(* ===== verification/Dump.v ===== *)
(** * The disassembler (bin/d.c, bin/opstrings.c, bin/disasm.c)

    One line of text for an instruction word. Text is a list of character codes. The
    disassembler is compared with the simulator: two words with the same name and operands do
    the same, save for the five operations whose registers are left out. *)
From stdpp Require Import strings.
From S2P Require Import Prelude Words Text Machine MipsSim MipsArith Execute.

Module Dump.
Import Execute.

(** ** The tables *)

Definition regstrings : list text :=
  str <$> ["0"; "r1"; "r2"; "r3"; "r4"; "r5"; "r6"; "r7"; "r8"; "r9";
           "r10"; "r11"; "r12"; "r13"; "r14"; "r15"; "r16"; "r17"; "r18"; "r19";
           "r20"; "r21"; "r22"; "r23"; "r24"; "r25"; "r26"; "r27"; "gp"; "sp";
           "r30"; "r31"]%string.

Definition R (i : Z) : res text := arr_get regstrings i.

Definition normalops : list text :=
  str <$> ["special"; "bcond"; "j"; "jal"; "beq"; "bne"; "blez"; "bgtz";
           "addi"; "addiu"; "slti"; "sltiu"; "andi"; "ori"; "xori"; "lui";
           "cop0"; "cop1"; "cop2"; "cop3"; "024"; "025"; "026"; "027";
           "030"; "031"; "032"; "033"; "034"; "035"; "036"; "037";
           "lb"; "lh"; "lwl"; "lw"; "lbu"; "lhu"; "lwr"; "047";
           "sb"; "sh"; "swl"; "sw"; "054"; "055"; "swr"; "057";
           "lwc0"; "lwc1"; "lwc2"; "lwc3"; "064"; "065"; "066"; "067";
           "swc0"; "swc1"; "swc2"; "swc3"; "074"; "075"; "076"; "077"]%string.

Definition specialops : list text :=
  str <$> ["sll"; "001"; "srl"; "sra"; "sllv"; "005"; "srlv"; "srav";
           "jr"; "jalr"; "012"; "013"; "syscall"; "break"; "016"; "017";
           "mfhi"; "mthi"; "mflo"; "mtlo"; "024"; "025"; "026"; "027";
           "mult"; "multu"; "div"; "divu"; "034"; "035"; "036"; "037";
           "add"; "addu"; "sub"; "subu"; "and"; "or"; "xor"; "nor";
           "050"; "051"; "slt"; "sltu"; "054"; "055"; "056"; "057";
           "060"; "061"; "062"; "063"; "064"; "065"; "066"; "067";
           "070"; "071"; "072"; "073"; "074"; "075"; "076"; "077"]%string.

----

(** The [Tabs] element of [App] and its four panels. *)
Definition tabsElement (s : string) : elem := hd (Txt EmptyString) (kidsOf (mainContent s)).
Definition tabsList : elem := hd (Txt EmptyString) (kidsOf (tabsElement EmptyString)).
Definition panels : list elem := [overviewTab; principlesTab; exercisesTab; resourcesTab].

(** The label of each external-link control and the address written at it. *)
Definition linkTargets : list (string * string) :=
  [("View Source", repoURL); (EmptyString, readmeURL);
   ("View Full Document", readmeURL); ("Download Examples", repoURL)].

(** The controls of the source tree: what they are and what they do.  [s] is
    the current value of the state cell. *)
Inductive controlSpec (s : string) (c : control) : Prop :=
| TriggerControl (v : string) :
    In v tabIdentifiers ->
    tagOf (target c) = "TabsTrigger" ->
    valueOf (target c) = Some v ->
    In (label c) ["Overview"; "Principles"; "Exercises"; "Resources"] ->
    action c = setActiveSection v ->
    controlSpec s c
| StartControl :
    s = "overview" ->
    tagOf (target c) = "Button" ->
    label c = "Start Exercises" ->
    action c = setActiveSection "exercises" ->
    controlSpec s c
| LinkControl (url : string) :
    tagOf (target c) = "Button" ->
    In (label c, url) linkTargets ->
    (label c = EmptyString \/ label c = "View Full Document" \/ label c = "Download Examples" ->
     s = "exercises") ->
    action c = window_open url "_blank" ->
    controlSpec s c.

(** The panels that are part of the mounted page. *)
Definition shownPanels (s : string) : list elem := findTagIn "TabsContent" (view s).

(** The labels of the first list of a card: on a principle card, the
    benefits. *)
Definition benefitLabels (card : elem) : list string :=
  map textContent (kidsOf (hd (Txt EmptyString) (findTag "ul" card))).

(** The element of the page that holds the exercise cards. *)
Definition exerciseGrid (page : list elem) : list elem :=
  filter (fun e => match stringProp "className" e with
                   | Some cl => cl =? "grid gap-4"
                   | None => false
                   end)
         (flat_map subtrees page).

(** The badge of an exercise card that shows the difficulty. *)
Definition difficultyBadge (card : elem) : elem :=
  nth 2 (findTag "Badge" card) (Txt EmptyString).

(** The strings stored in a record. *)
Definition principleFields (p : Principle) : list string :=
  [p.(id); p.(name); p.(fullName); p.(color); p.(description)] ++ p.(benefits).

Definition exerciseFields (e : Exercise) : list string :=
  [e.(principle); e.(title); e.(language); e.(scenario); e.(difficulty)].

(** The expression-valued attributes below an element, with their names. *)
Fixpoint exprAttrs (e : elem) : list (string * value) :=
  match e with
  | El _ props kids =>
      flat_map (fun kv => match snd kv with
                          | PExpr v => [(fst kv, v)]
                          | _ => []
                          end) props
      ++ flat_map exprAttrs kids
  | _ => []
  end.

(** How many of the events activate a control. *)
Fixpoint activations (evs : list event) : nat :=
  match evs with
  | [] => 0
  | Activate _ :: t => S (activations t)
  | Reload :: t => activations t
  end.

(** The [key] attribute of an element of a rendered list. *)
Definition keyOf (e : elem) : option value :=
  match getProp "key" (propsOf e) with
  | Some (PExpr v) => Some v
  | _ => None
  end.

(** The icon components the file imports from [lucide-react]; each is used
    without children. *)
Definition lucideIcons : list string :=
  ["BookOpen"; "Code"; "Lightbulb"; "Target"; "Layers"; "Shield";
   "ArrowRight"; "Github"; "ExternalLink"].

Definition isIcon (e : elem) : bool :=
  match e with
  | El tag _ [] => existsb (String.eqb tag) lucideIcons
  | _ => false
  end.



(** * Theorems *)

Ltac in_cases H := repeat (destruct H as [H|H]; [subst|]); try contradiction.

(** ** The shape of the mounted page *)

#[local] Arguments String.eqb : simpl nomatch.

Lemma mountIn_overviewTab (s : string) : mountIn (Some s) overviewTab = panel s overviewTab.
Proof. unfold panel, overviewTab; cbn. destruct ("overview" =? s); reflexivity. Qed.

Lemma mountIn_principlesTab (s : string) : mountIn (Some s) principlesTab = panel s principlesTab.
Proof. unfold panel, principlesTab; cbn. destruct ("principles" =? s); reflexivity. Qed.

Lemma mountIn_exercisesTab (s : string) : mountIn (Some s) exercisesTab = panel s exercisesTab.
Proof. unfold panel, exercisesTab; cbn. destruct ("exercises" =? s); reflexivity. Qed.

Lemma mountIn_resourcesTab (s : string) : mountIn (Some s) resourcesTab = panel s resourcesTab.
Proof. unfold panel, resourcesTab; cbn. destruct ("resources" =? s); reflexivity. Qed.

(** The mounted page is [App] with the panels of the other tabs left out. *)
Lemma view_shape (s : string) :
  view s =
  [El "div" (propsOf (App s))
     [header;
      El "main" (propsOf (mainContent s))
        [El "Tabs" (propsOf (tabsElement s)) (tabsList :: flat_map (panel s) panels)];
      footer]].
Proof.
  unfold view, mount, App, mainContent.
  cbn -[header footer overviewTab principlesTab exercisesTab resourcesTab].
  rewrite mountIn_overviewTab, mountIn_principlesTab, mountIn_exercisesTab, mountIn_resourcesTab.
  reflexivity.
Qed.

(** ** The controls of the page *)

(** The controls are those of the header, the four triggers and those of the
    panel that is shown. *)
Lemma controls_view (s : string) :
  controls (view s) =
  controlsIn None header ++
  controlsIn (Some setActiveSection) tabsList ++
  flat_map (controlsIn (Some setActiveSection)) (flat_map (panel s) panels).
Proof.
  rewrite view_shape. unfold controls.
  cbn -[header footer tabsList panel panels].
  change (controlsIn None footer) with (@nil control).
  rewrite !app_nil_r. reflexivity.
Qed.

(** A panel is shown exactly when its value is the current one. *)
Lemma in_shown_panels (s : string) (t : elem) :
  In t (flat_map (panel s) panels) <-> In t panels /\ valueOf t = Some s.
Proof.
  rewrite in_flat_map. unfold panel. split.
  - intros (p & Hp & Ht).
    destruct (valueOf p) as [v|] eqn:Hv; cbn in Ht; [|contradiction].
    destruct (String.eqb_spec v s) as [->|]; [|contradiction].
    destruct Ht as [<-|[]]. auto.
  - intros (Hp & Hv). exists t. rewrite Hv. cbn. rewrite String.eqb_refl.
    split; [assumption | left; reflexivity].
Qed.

----

## ABOUT THIS TASK
Lines in the listing above that contain the word "header" must be copied; leave out the rest.

## SOLUTION TO THIS PROBLEM
     [header;
  cbn -[header footer overviewTab principlesTab exercisesTab resourcesTab].
(** The controls are those of the header, the four triggers and those of the
  controlsIn None header ++
  cbn -[header footer tabsList panel panels].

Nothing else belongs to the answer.